「手袋」

生徒会波乱物語:神野和樹と西山紅葉



「なあ紅葉」
「んー?」
「ふと思ったんだけどさ、お前って手袋とかしないのか?」

ある冬の日。特階生の仕事で外に出ていた俺達は、昼には少し遅い時間に、ファミレスに来ていた。
その時にメニューをつかむ紅葉の手がとても冷たそうだったので、俺は聞いてみた。
紅葉は手をぶらぶらさせながら、あー、と小さく納得したような声をあげて、その手を俺に出した。

「・・・・・・?」
「触ってみる? これでもそんなに冷たくないものよ」
試しに握ってみた。
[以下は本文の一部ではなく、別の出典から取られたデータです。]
(** The overwrite guard of [write]: when the primary file exists and
    [overwrite] is false, a write that gets as far as the files raises the
    already-exists error of one of the two targets and leaves the primary
    file as it was. *)
Lemma write_overwrite_guard (c : FluxMaps) (filename : string)
    (filename_model : option string) (sed_type : string)
    (fs : gmap string file_content) (old : file_content) :
  fs !! filename = Some old ->
  is_Ok (to_hdulist c sed_type) ->
  let path := default (default_filename_model filename) filename_model in
  (write c filename filename_model false sed_type fs).1 !! filename
  = Some old /\
  ((write c filename filename_model false sed_type fs).2
   = Raise (already_exists filename) \/
   (write c filename filename_model false sed_type fs).2
   = Raise (already_exists path)).
Proof.
  intros Hold [h Hh] path. unfold write. rewrite Hh.
  change (match filename_model with
          | Some f => f
          | None => default_filename_model filename
          end) with path.
  destruct (write_file fs path (ModelsFile _) false) as [fs1|e] eqn:H1.
  - unfold write_file in H1. simpl in H1.
    destruct (bool_decide (is_Some (fs !! path))) eqn:Hp; [done |].
    injection H1 as <-.
    assert (Hne : path <> filename).
    { intros Heq. apply bool_decide_eq_false in Hp. apply Hp.
      rewrite Heq. eauto. }
    unfold write_file. simpl.
    rewrite bool_decide_eq_true_2
      by (rewrite lookup_insert_ne by done; eauto).
    simpl. rewrite lookup_insert_ne by done. split; [done | by left].
  - unfold write_file in H1. simpl in H1.
    destruct (bool_decide (is_Some (fs !! path))); [| done].
    injection H1 as <-. simpl. split; [done | by right].
Qed.

(** C9. Without [filename_model], [write] names the model file after the
    whole primary path: the suffixes are not stripped, because the result
    of [name_string.replace] is dropped. For [flux.fits] the model file is
    [flux.fits_model.yaml], where the docstring and the specification
    describe [flux_model.yaml]. *)
Theorem default_model_path_keeps_suffixes (filename : string) :
  default_filename_model filename = filename ++ "_model.yaml"
  /\ default_filename_model "flux.fits" = "flux.fits_model.yaml"
  /\ stripped_filename_model "flux.fits" = "flux_model.yaml"
  /\ default_filename_model "flux.fits" <> stripped_filename_model "flux.fits"
  /\ (forall c overwrite sed_type fs,
        (write c filename None overwrite sed_type fs).2 = Ok tt ->
        exists models h,
          (write c filename None overwrite sed_type fs).1
            !! (filename ++ "_model.yaml") = Some (ModelsFile models) /\
          (write c filename None overwrite sed_type fs).1 !! filename
          = Some (FitsFile h) /\
          primary_header h !! "MODEL"
          = Some (PyStr (filename ++ "_model.yaml"))).
Proof.
  split; [reflexivity |]. split; [reflexivity |]. split; [reflexivity |].
  split; [by vm_compute |].
  intros c overwrite sed_type fs. unfold write.
  change (default_filename_model filename) with (filename ++ "_model.yaml").
  destruct (to_hdulist c sed_type) as [h|e]; [| done].
  destruct (write_file fs _ _ overwrite) as [fs1|e] eqn:H1; [| done].
  destruct (write_file fs1 filename _ overwrite) as [fs2|e] eqn:H2; [| done].
  intros _. simpl.
  unfold write_file in H1, H2.
  destruct (negb overwrite && _) in H1; [done |]. injection H1 as <-.
  destruct (negb overwrite && _) in H2; [done |]. injection H2 as <-.
  assert (Hne : filename <> filename ++ "_model.yaml").
  { intros Heq. apply (f_equal String.length) in Heq.
    rewrite string_length_append in Heq. simpl in Heq. lia. }
  eexists _, _. split; [| split].
  - rewrite lookup_insert_ne by done. apply lookup_insert_eq.
  - apply lookup_insert_eq.
  - simpl. apply lookup_insert_eq.
Qed.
普通に冷たかった。

「・・・・・・冷たいけど?」
「ありゃ。あたしは平気なんだけどね」
「ふうん・・・・・・」

苦笑いで紅葉が言う。
そして、自分の事は分からないものねー、とどこか楽しそうに言う。

「いや、寒いとか暑いとかは分かるだろ」
「そんくらいは」
「じゃあさ、寒いって思わねえの? その手」
「思わない」
まるで質問を予測したかのような即答だった。
紅葉は炎だから、寒暖に強いのかもな、とちらりと思った。

「そんな訳で、あたしは手袋はいいわよ」
「そっか」
「ちなみにマフラーもいらない。だってあれ邪魔じゃん」
「それはなんとなく分かるな」
「身軽でいたいしね」

確かにそりゃお前らしいな、と俺は笑った。
もう少し会話を続けようと思ったけど、そこで紅葉が頼んだカレーうどんが来たので、そこで俺は口を閉じて、自分のメニューを待つ事にした。